Choose a ship role before choosing upgrades
Ship progression is expensive because it changes what the crew can safely attempt. Before spending rare materials, decide whether the current ship is meant to be a scout, hauler, fighter, or expedition platform. A scout values speed, visibility, and cheap recovery. A hauler values storage, route safety, and predictable returns. A fighter values survivability and crew stations. An expedition platform values redundancy because long trips punish single points of failure.
Most early crews accidentally build a mixed ship that is mediocre at everything. Mixed ships happen when every player buys the upgrade they personally want. A shared role keeps upgrades coherent and makes failures easier to diagnose.
| Role | Best For | Upgrade Bias |
|---|---|---|
| Scout | Learning new regions and hazard timing | Speed, visibility, low repair cost |
| Hauler | Reliable resource loops | Storage, durability, route safety |
| Fighter | Boss prep and hostile routes | Survivability, weapons, crew stations |
| Expedition | Long objectives far from safety | Redundancy, supplies, flexible loadout |
Upgrade timing matters more than upgrade count
The best upgrade is the one bought immediately before it changes your route. If storage is full every safe trip, storage is not a luxury; it increases useful yield. If storage is half empty because fights force retreats, more storage is vanity and defensive upgrades should come first. Timing upgrades around observed bottlenecks keeps the ship lean.

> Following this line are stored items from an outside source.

Lemma bytes_of_of l : Forall (λ z, 0 ≤ z < 256) l → bytes_of (of_bytes l) = l.
Proof.
  intros H. unfold of_bytes, bytes_of.
  rewrite String.list_ascii_of_string_of_list_ascii, <-list_fmap_compose.
  induction H as [|z l Hz _ IH]; [done|].
  simpl. rewrite byte_of_of by done. by f_equal.
Qed.

Lemma bytes_of_inj s t : bytes_of s = bytes_of t → s = t.
Proof. intros H. by rewrite <-(of_bytes_of s), <-(of_bytes_of t), H. Qed.

Lemma bytes_of_range s : Forall (λ z, 0 ≤ z < 256) (bytes_of s).
Proof.
  unfold bytes_of. apply Forall_fmap, Forall_true. intros. apply byte_of_range.
Qed.

Definition len (s : string) : Z := Z.of_nat (String.length s).

(** ** Concatenation *)
Lemma app_empty_r s : s +:+ "" = s.
Proof. induction s; simpl; congruence. Qed.

Lemma app_assoc_str (s t u : string) : (s +:+ t) +:+ u = s +:+ (t +:+ u).
Proof. induction s; simpl; congruence. Qed.

Lemma app_inj_l (s t u : string) : s +:+ t = s +:+ u → t = u.
Proof. induction s; simpl; intros; [done|]. naive_solver. Qed.

Lemma length_app_str s t : String.length (s +:+ t) = (String.length s + String.length t)%nat.
Proof. induction s; simpl; lia. Qed.

Lemma len_app s t : len (s +:+ t) = len s + len t.
Proof. unfold len. induction s; simpl; lia. Qed.

Lemma app_inj_r (s t u : string) : s +:+ u = t +:+ u → s = t.
Proof.
  revert t. induction s as [|c s IH]; intros [|d t]; simpl; intros H.
  - done.
  - apply (f_equal len) in H. unfold len in H. simpl in H.
    pose proof (len_app t u). unfold len in *. lia.
  - apply (f_equal len) in H. unfold len in H. simpl in H.
    pose proof (len_app s u). unfold len in *. lia.
  - injection H as -> H. f_equal. by apply IH.
Qed.

Lemma app_nil_inv s t : s +:+ t = "" → s = "" ∧ t = "".
Proof. destruct s; naive_solver. Qed.

(** ** Prefixes and suffixes *)

(** Remove [p] from the front of [s], when it is there. *)
Fixpoint cut_prefix (p s : string) : option string :=
  match p, s with
  | "", _ => Some s
  | String a p', String b s' => if Ascii.eqb a b then cut_prefix p' s' else None
  | _, _ => None
  end.
Lemma parse_str_print s rest : utf8_str s →
  parse_str (S (String.length (escape s +:+ String dquote rest))) (escape s +:+ String dquote rest)
  = Some (s, rest).
Proof.
  intros Hs. apply parse_str_escape; [done|].
  rewrite length_app_str. simpl. pose proof (escape_length s Hs). lia.
Qed.

Lemma parse_elems_print x l n rest :
  json_reads x → Forall json_reads l → (elems_fuel (x :: l) ≤ n)%nat →
  parse_elems n (print x +:+ print_rest l +:+ String "]" rest) = Some (x :: l, rest).
Proof.
  intros Hx Hl. revert x n Hx. induction Hl as [|y l Hy Hl IH]; intros x n Hx Hn;
    (destruct n as [|n]; [simpl in Hn; lia|]); cbn [parse_elems print_rest elems_fuel] in *.
  - rewrite Hx; [done|lia|]. simpl. auto.
  - rewrite Hx; [|lia|simpl; auto]. cbn [String.append]. simpl (skip_ws _).
    rewrite app_assoc_str, IH; [done|done|]. simpl in *. lia.
Qed.

Lemma parse_members_key n k s :
  utf8_str k →
  parse_members (S n) (print_string k +:+ ":" +:+ s) =
  match parse_value n s with
  | None => None
  | Some (v, r3) =>
      match skip_ws r3 with
      | String c4 q =>
          if byte_of c4 =? 125 then Some ([(k, v)], q)
          else if byte_of c4 =? 44 then
            match parse_members n q with Some (m, q') => Some ((k, v) :: m, q') | None => None end
          else None
      | "" => None
      end
  end.
Proof.
  intros Hk. unfold print_string. cbn [String.append]. rewrite app_assoc_str. cbn [String.append].
  pose proof (parse_str_print k (String ":" s) Hk) as E.
  change (str dquote +:+ String ":" s) with (String dquote (String ":" s)).
  cbn [parse_members]. change (skip_ws (String dquote ?x)) with (String dquote x).
  cbv iota beta. change (byte_of dquote =? 34) with true. cbv iota beta. rewrite E. reflexivity.
Qed.

Lemma print_rest_app x l r :
  print_rest (x :: l) +:+ r = String "," (print x +:+ print_rest l +:+ r).
Proof. cbn [print_rest String.append]. by rewrite !app_assoc_str. Qed.
(** The JSON of a ticket: the struct's fields under their tags, in order. *)
Definition ticket_json (t : Ticket) : json :=
  JObj [("c", JStr (t_ConnectorID t)); ("a", JStr (t_AuthoritativeID t));
        ("s", JStr (t_SessionRef t)); ("iat", JNum (Itoa (t_IssuedAt t)));
        ("exp", JNum (Itoa (t_ExpiresAt t))); ("jti", JStr (t_JTI t))].

Definition ticket_fields : list string := ["c"; "a"; "s"; "iat"; "exp"; "jti"].

Definition zero_ticket : Ticket :=
  {| t_ConnectorID := ""; t_AuthoritativeID := ""; t_SessionRef := "";
     t_IssuedAt := 0; t_ExpiresAt := 0; t_JTI := "" |}.

(** [json.Unmarshal(raw, &t)]: [None] when it returns an error. *)
Definition ticket_of_json `{Unicode} (raw : string) : option Ticket :=
  match parse raw with
  | Some (JObj m) =>
      let '(c, ok1) := dec_string (bound ticket_fields "c" m) in
      let '(a, ok2) := dec_string (bound ticket_fields "a" m) in
      let '(s, ok3) := dec_string (bound ticket_fields "s" m) in
      let '(iat, ok4) := dec_int (bound ticket_fields "iat" m) in
      let '(exp, ok5) := dec_int (bound ticket_fields "exp" m) in
      let '(jti, ok6) := dec_string (bound ticket_fields "jti" m) in
      if ok1 && ok2 && ok3 && ok4 && ok5 && ok6 then
        Some {| t_ConnectorID := c; t_AuthoritativeID := a; t_SessionRef := s;
                t_IssuedAt := iat; t_ExpiresAt := exp; t_JTI := jti |}
      else None
  | Some JNull => Some zero_ticket
  | _ => None
  end.

Definition sign (i : Issuer) (data : string) : string := hmac_string (is_secret i) data.

(** The value carrying a ticket: its encoded JSON and the signature over it. *)
Definition seal (i : Issuer) (t : Ticket) : string :=
  let payload := url_encode (print (ticket_json t)) in
  let sig := sign i payload in
  payload +:+ "." +:+ url_encode sig.
Arguments seal : simpl never.

(** ** Operations *)
Section handoff.
Context `{Unicode} {E : Type → Type} `{!ClockE E} `{!OnceStore E}.

Definition Issue (i : Issuer) (connectorID authID sessionRef jti : string)
    : prog E (res string) :=
  if String.eqb sessionRef "" || String.eqb jti "" then
    Ret (Err "handoff: session ref and jti are required")
  else
    now <- call Now ;;
    let t := {| t_ConnectorID := connectorID; t_AuthoritativeID := authID;
                t_SessionRef := sessionRef; t_IssuedAt := Unix now;
                t_ExpiresAt := Unix (now + is_ttl i); t_JTI := jti |} in
    Ret (Ok (seal i t)).

Definition verify (i : Issuer) (ticket : string) : prog E (res Ticket) :=
  match SplitN2 ticket "." with
  | [payload; sigB64] =>
      match url_decode sigB64 with
      | None => Ret (Err "handoff: bad signature encoding")
      | Some sig =>
          if negb (String.eqb sig (sign i payload)) then
            Ret (Err "handoff: invalid signature")
          else
            match url_decode payload with
            | None => Ret (Err "handoff: bad payload encoding")
            | Some raw =>
                match ticket_of_json raw with
                | None => Ret (Err "handoff: bad payload")
                | Some t =>
                    now <- call Now ;;
                    if t_ExpiresAt t <? Unix now then Ret (Err "handoff: ticket expired")
                    else Ret (Ok t)
                end
            end
      end
  | _ => Ret (Err "handoff: malformed ticket")
  end.

(** How long the store must remember the ticket's id. *)
Definition once_ttl (t : Ticket) (now : Z) : Z :=
  let ttl := DurAdd (TimeSub (TimeUnix (t_ExpiresAt t)) now) Second in
  if ttl <=? 0 then Second else ttl.

Definition once_key (t : Ticket) : string := "handoff:" +:+ t_JTI t.

(** [Redeem] after [verify]. *)
Definition consume (i : Issuer) (t : Ticket) : prog E (res Ticket) :=
  if negb (is_once i) then Ret (Err "handoff: one-time store not configured")
  else
    now <- call Now ;;
    first <- call (ConsumeOnce (once_key t) (once_ttl t now)) ;;
    Ret (match first with
         | Err e => Err ("handoff: replay check failed: " +:+ e)
         | Ok false => Err "handoff: ticket already redeemed"
         | Ok true => Ok t
         end).

Definition Redeem (i : Issuer) (ticket : string) : prog E (res Ticket) :=
  r <- verify i ticket ;;
  match r with
  | Err e => Ret (Err e)
  | Ok t => consume i t
  end.

(** ** Lemmas *)

(** A ticket value that carries a valid signature over the ticket [t]. *)
Definition opens (i : Issuer) (ticket : string) (t : Ticket) : Prop :=
  ∃ payload sig64 raw,
    ticket = payload +:+ "." +:+ sig64 ∧ no_byte "."%char payload ∧
    url_decode sig64 = Some (sign i payload) ∧
    url_decode payload = Some raw ∧ ticket_of_json raw = Some t.
(* ===== verification/SessionFacts.v ===== *)
(** * Sessions: expiry boundaries, key separation, storage round trips *)

From Stdlib Require Import Sorted.
From S2P Require Import Prelude.
From S2P Require Import GoStrings.
From S2P Require Import Utf8Facts.
From S2P Require Import GoTime.
From S2P Require Import GoAny.
From S2P Require Import Json.
From S2P Require Import JsonFacts.
From S2P Require Import FloatJson.
From S2P Require Import Session.

(** ** Claims survive storage

    What a claim is when its JSON is read back: numbers are [float64], lists
    are [[]any], and a map lists its keys in order. *)
Fixpoint as_read (v : any) : any :=
  match v with
  | AInt z => AFloat (f64_of_Z z)
  | AStrs l => AList (AStr <$> l)
  | AList l => AList (List.map as_read l)
  | AMap m => AMap (sort_members (List.map (λ kv, (kv.1, as_read kv.2)) m))
  | _ => v
  end.

(** Values that survive: null, booleans, UTF-8 texts, whole numbers a [float64]
    holds exactly (expiry times, numeric ids), and lists and maps of these. *)
Fixpoint plain_any (v : any) : Prop :=
  match v with
  | ANil | ABool _ => True
  | AInt z => exact_int z
  | AFloat f => ∃ n, exact_int n ∧ f = f64_of_Z n
  | ANumber _ => False
  | AStr s => utf8_str s
  | AStrs l => Forall utf8_str l
  | AList l => (fix go l := match l with [] => True | x :: l' => plain_any x ∧ go l' end) l
  | AMap m => NoDup m.*1 ∧
      (fix go m := match m with [] => True | (k, x) :: m' => utf8_str k ∧ plain_any x ∧ go m' end) m
  end.

Lemma plain_list l : plain_any (AList l) ↔ Forall plain_any l.
Proof. simpl. induction l as [|x l IH]; [by split|]. by rewrite Forall_cons, IH. Qed.
Lemma plain_map m : plain_any (AMap m) ↔ NoDup m.*1 ∧ Forall (λ kv, utf8_str kv.1 ∧ plain_any kv.2) m.
Proof.
  cbn [plain_any]. apply and_iff_compat_l. induction m as [|[k x] m IH]; [by split|].
  rewrite Forall_cons, <-IH. cbn [fst snd]. tauto.
Qed.

Definition stored_as (v : any) (j : json) : Prop :=
  json_of_any v = Some j ∧ json_ok j ∧ any_of_json j = Some (as_read v).

(** *** Lists *)
Lemma list_stored l js :
  Forall2 stored_as l js → stored_as (AList l) (JArr js).
Proof.
  intros H.
  enough ((fix go l := match l with
             | [] => Some []
             | x :: l' => match json_of_any x, go l' with Some j, Some js => Some (j :: js) | _, _ => None end
           end) l = Some js ∧ Forall json_ok js ∧
          (fix go l := match l with
             | [] => Some []
             | x :: l' => match any_of_json x, go l' with Some j, Some js => Some (j :: js) | _, _ => None end
           end) js = Some (List.map as_read l)) as (E1 & Hok & E2).
  { unfold stored_as. rewrite json_ok_arr. split_and!; [|done|].
    - cbn [json_of_any]. by rewrite E1.
    - cbn [any_of_json as_read]. by rewrite E2. }
  induction H as [|x j l js (Ej & Hj & Ej') _ (E1 & Hok & E2)]; [by split_and!|].
  rewrite Ej, E1, Ej', E2. split; [done|]. split; [by constructor|done].
Qed.
(** The body of the loop over the connectors. *)
Definition fill_connector (c : Config) (base legacyCookie : string) (conn : ConnectorConfig)
    : ConnectorConfig :=
  {| cc_ID := cc_ID conn; cc_Default := cc_Default conn;
     cc_ProviderPluginID := or_str (cc_ProviderPluginID conn) (ProviderPluginID c);
     cc_OIDCIssuer := cc_OIDCIssuer conn; cc_OIDCRedirectURI := cc_OIDCRedirectURI conn;
     cc_OIDCClientID := cc_OIDCClientID conn; cc_OIDCClientSecret := cc_OIDCClientSecret conn;
     cc_OIDCScopes := default_scopes (cc_OIDCScopes conn);
     cc_OIDCAudience := cc_OIDCAudience conn;
     cc_OIDCClaimsSource := claims_source (cc_OIDCClaimsSource conn);
     cc_SessionRedisPrefix := or_str (cc_SessionRedisPrefix conn)
       (if cc_Default conn then base else base +:+ ":" +:+ cc_ID conn);
     cc_CookieName := or_str (cc_CookieName conn)
       (if cc_Default conn then legacyCookie else legacyCookie +:+ "_" +:+ cc_ID conn);
     cc_SessionTTLSeconds := or_int (cc_SessionTTLSeconds conn) (c_SessionTTLSeconds c);
     cc_SessionPKCETTLSeconds :=
       or_int (cc_SessionPKCETTLSeconds conn) (c_SessionPKCETTLSeconds c);
     cc_SessionRefreshLockTTLSeconds :=
       or_int (cc_SessionRefreshLockTTLSeconds conn) (c_SessionRefreshLockTTLSeconds c);
     cc_ClaimMapping := fill_mapping (cc_ID conn) (cc_ClaimMapping conn) |}.
(* ===== verification/Redirect.v ===== *)
(** * Redirect validation (internal/auth/service/redirect.go)

    [ValidateRedirect] decides where a browser may be sent after login, logout
    or a handoff.  The theorem is about the returned text as a browser reads
    it: either it stays on the base URL's origin, or its authority is that of
    the base URL or of an allowed origin, spelled with nothing that could move
    the end of the authority (no backslash, slash, question mark, hash or at
    sign in the host). *)

From S2P Require Import Prelude.
From S2P Require Import GoStrings.
From S2P Require Import GoUrl.

Section redirect.
Context `{Unicode}.

Definition sameOrigin (origin baseURL : string) : bool :=
  match Parse (TrimSpace baseURL) with
  | Err _ => false
  | Ok base =>
      if String.eqb (Scheme base) "" || String.eqb (Host base) "" then false
      else String.eqb origin (Scheme base +:+ "://" +:+ Host base)
  end.

(** The loops over the allowed path prefixes. *)
Definition prefix_allowed (path : string) (prefixes : list string) : bool :=
  existsb (λ p, String.eqb p "/" || HasPrefix path p) prefixes.

Definition second_byte_slash (s : string) : bool :=
  match s with
  | String _ (String c _) => (byte_of c =? 47) || (byte_of c =? 92)
  | _ => false
  end.

Definition ValidateRedirect (redirectTo baseURL : string)
    (allowedOrigins allowedPathPrefixes : list string) : string :=
  let redirectTo := TrimSpace redirectTo in
  if String.eqb redirectTo "" then baseURL
  else if HasPrefix redirectTo "/" then
    if second_byte_slash redirectTo then ""
    else
      let pathAllowed := match allowedPathPrefixes with [] => true | _ => false end
                         || prefix_allowed redirectTo allowedPathPrefixes in
      if negb pathAllowed then "" else TrimSuffix baseURL "/" +:+ redirectTo
  else
    match Parse redirectTo with
    | Err _ => ""
    | Ok u =>
        if negb (String.eqb (Scheme u) "https") && negb (String.eqb (Scheme u) "http") then ""
        else
          let origin := Scheme u +:+ "://" +:+ Host u in
          let allowed := sameOrigin origin baseURL || existsb (λ o, String.eqb o origin) allowedOrigins in
          if negb allowed then ""
          else match allowedPathPrefixes with
               | [] => redirectTo
               | _ => if prefix_allowed (Path u) allowedPathPrefixes then redirectTo else ""
               end
    end.

(** ** What an allowed result is *)
Definition path_ok (path : string) (prefixes : list string) : Prop :=
  prefixes = [] ∨ ∃ p, p ∈ prefixes ∧ (p = "/" ∨ HasPrefix path p = true).

Lemma prefix_allowed_ok path prefixes : prefix_allowed path prefixes = true → path_ok path prefixes.
Proof.
  unfold prefix_allowed. intros (p & Hin & Hp)%existsb_true_iff. right. exists p. split; [done|].
  apply orb_true_iff in Hp as [Hp|Hp]; [left; by apply String.eqb_eq|by right].
Qed.

(** A path on the base URL's own origin: one slash, then neither a slash nor a
    backslash. *)
Definition local_path (p : string) : Prop :=
  ∃ q, p = "/" +:+ q ∧
    match q with String c _ => c ≠ "/"%char ∧ c ≠ of_byte 92 | "" => True end.

(** The text [r] is a URL of scheme http or https whose authority is
    [user@host], with the host text decoding to [h]. *)
Definition browser_origin (r scheme h : string) : Prop :=
  ∃ sch ui host rest, r = sch +:+ "://" +:+ ui +:+ host +:+ rest ∧
    ToLower sch = scheme ∧ (scheme = "https" ∨ scheme = "http") ∧
    (ui = "" ∨ ∃ x, ui = x +:+ "@" ∧ validUserinfo x = true) ∧
    host_string host ∧ parseHost host = Ok h ∧ after_authority rest.

Definition origin_allowed (origin baseURL : string) (origins : list string) : Prop :=
  sameOrigin origin baseURL = true ∨ origin ∈ origins.

(** An origin with an empty host is no [scheme://host]. *)
Lemma bare_origin (s s' h : string) :
  s = "https" ∨ s = "http" → s +:+ "://" = s' +:+ "://" +:+ h → h = "".
Proof.
  intros Hs E. pose proof (f_equal String.length E) as El. rewrite !length_app_str in El.
  destruct h as [|c h]; [done|]. exfalso. cbn in El.
  destruct Hs as [-> | ->]; cbn in El;
    destruct s' as [|? [|? [|? [|? [|? ?]]]]]; cbn in El; try lia; simpl in E; discriminate E.
Qed.

(** C29: wherever [ValidateRedirect] sends a browser, it is the base URL, or a
    local path appended to it, or the (trimmed) target itself, whose path
    carries an allowed prefix and whose authority as it stands in the text is
    that of the base URL or of an allowed origin.  The only way past this is
    an operator who lists the bare origin [http://] or [https://]: then a
    target whose URL has no host is let through, and where a browser takes
    that one is open ([bare_origin_lets_out]); without such an entry no other
    host can be reached. *)
Theorem redirect_safe redirectTo baseURL origins prefixes r
    (Hr : ValidateRedirect redirectTo baseURL origins prefixes = r) (Hne : r ≠ "") :
  (TrimSpace redirectTo = "" ∧ r = baseURL) ∨
  (∃ p, r = TrimSuffix baseURL "/" +:+ p ∧ local_path p ∧ path_ok p prefixes) ∨
  (r = TrimSpace redirectTo ∧ ∃ u, Parse r = Ok u ∧
     origin_allowed (Scheme u +:+ "://" +:+ Host u) baseURL origins ∧ path_ok (Path u) prefixes ∧
     ((Host u ≠ "" ∧ browser_origin r (Scheme u) (Host u)) ∨
      (Host u = "" ∧ (Scheme u = "http" ∧ "http://" ∈ origins ∨ Scheme u = "https" ∧ "https://" ∈ origins)))).
Proof.
  unfold ValidateRedirect in Hr. set (t := TrimSpace redirectTo) in *.
  destruct (String.eqb_spec t "") as [E|Ht]; [left; by subst|right].
  destruct (HasPrefix t "/") eqn:Hslash.
  - left. apply HasPrefix_spec in Hslash as [q Hq]. rewrite Hq in Hr.
    destruct (second_byte_slash ("/" +:+ q)) eqn:H2; [by subst|].
    destruct (match prefixes with [] => true | _ => false end || _) eqn:Hp; [|by subst].
    simpl negb in Hr. cbv iota in Hr. subst r. eexists. split; [reflexivity|]. split.
    + exists q. split; [done|]. destruct q as [|c q]; [done|]. simpl in H2.
      apply orb_false_iff in H2 as [H47 H92]. bool_prop. by split; intros ->.
    + apply orb_true_iff in Hp as [Hp|Hp]; [left; by destruct prefixes|by apply prefix_allowed_ok].
  - right. destruct (Parse t) as [u|e] eqn:Ep; [|by subst].
    destruct (negb _ && negb _) eqn:Hsch; [by subst|].
    assert (Scheme u = "https" ∨ Scheme u = "http") as Hs.
    { apply andb_false_iff in Hsch as [Hs|Hs]; bool_prop; auto. }
    destruct (sameOrigin _ baseURL || _) eqn:Ho; [|by subst]. simpl negb in Hr. cbv iota in Hr.
    assert (origin_allowed (Scheme u +:+ "://" +:+ Host u) baseURL origins) as Hoa.
    { apply orb_true_iff in Ho as [Ho|(o & Hin & ->%String.eqb_eq)%existsb_true_iff]; [by left|by right]. }
    assert (Host u = "" →
      Scheme u = "http" ∧ "http://" ∈ origins ∨ Scheme u = "https" ∧ "https://" ∈ origins) as Hh.
    { intros E0. rewrite E0, app_empty_r in Hoa. destruct Hoa as [Hso|Hin].
      - unfold sameOrigin in Hso. destruct (Parse (TrimSpace baseURL)) as [b|]; [|done].
        destruct (String.eqb_spec (Scheme b) ""); [done|].
        destruct (String.eqb_spec (Host b) "") as [|Hb]; [done|]. simpl in Hso.
        apply String.eqb_eq, bare_origin in Hso; done.
      - destruct Hs as [Es|Es]; rewrite Es in Hin; auto. }
    assert (r = t ∧ path_ok (Path u) prefixes) as [-> Hpath].
    { destruct prefixes as [|p ps]; [subst; split; [done|by left]|].
      destruct (prefix_allowed (Path u) (p :: ps)) eqn:Hpa; [|by subst].
      subst. split; [done|]. by apply prefix_allowed_ok. }
    split; [done|]. exists u. do 3 (split; [done|]).
    destruct (decide (Host u = "")) as [E0|Hne0]; [right; auto|left; split; [done|]].
    destruct (Parse_authority t u Ep) as (sch & a & rest & Et & Els & _ & _ & _ & Hrest & Ha).
    { destruct Hs as [Es|Es]; by rewrite Es. } { done. }
    apply parseAuthority_ok in Ha as (ui & h & -> & Hph & Hhs & Hui).
    exists sch, ui, h, rest. rewrite Et. split; [by rewrite !app_assoc_str|]. by rewrite <-Els.
Qed.
End redirect.

(** The witness: an allowed foreign origin, spelled with an upper-case scheme. *)
Lemma redirect_safe_witness :
  let r := "HTTPS://partner.example:8443/app?x=1" in
  let u := {| Scheme := "https"; Opaque := ""; User := None; Host := "partner.example:8443";
              Path := "/app"; RawPath := ""; ForceQuery := false; RawQuery := "x=1"; Fragment := "" |} in
  ValidateRedirect (H := ascii_unicode) (" " +:+ r) "https://app.example"
    ["https://partner.example:8443"] ["/app"] = r ∧
  browser_origin (H := ascii_unicode) r "https" "partner.example:8443".
Proof.
  intros r u.
  assert (ValidateRedirect (H := ascii_unicode) (" " +:+ r) "https://app.example"
    ["https://partner.example:8443"] ["/app"] = r) as Hr by (vm_compute; reflexivity).
  split; [exact Hr|].
  destruct (redirect_safe (H := ascii_unicode) _ _ _ _ _ Hr ltac:(discriminate))
    as [[Hx _]|[(p & Hx & _)|(_ & u' & Hp & _ & _ & Ho)]].
  - vm_compute in Hx. discriminate Hx.
  - vm_compute in Hx. discriminate Hx.
  - assert (Parse (H := ascii_unicode) r = Ok u) as Hp' by (vm_compute; reflexivity).
    rewrite Hp' in Hp. injection Hp as <-.
    destruct Ho as [[_ Ho]|[Eh _]]; [exact Ho|discriminate Eh].
Defined.

(** An operator who lists the bare scheme lets any host through: a browser
    reads three slashes as two. *)
Example bare_origin_lets_out :
  ValidateRedirect (H := ascii_unicode) "https:///evil.example/" "https://app.example" ["https://"] [] =
    "https:///evil.example/".
Proof. vm_compute. reflexivity. Qed.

A good timing rule is to repeat a route twice after a major upgrade. The first run tests whether the upgrade solved the expected problem. The second run checks whether it introduced a new bottleneck. Only then should the crew decide on the next purchase.
Crew responsibilities should match the hull
A ship is also a workflow. On a hauler, one player should manage route calls and another should manage inventory discipline. On a fighter, one player should watch supplies and retreat conditions while another focuses on damage windows. On an expedition ship, every player needs a backup responsibility because distance makes specialization fragile.
Solo players can translate this into checklists. Before leaving, ask whether the ship has repair stock, route supplies, combat tools, and a return condition. If any answer is vague, the ship is not ready for the role you are asking it to perform.
Do not chase a final build too early
Early access games often shift balance, and Windrose is no exception. Instead of planning around a perfect final ship, plan around reversible learning. Prefer upgrades that teach you new route information or reduce repeated friction. Avoid spending everything on a speculative path unless the current content clearly rewards it.
The best ship guide is less about a single universal build and more about matching hull decisions to the next three sessions. That is also why this site keeps ship advice in roles and timing windows rather than pretending one loadout is correct for every crew.
Latest source signal update
The ship and loadout lane is being pulled by 上級の神の加護の指輪, 神の加護の指輪, 下級の神の加護の指輪, 上級のライトフットの指輪. That does not automatically mean a new hull is required; it means the current ship role should be checked against the tools, weapons, and gear now appearing in source updates.
Major Ring of Divine Protection, marked as Epic, is a useful reminder to evaluate loadouts by job. If an item supports scouting or survival, put it on the scout checklist; if it supports damage or control, test it only after the fighter role has repair reserves.
- Review whether the active ship is still a scout, hauler, fighter, or expedition platform.
- Test one new weapon or tool at a time so repair cost and combat value are readable.
- Do not spend rare upgrade material just because a source page was updated; require a real route problem first.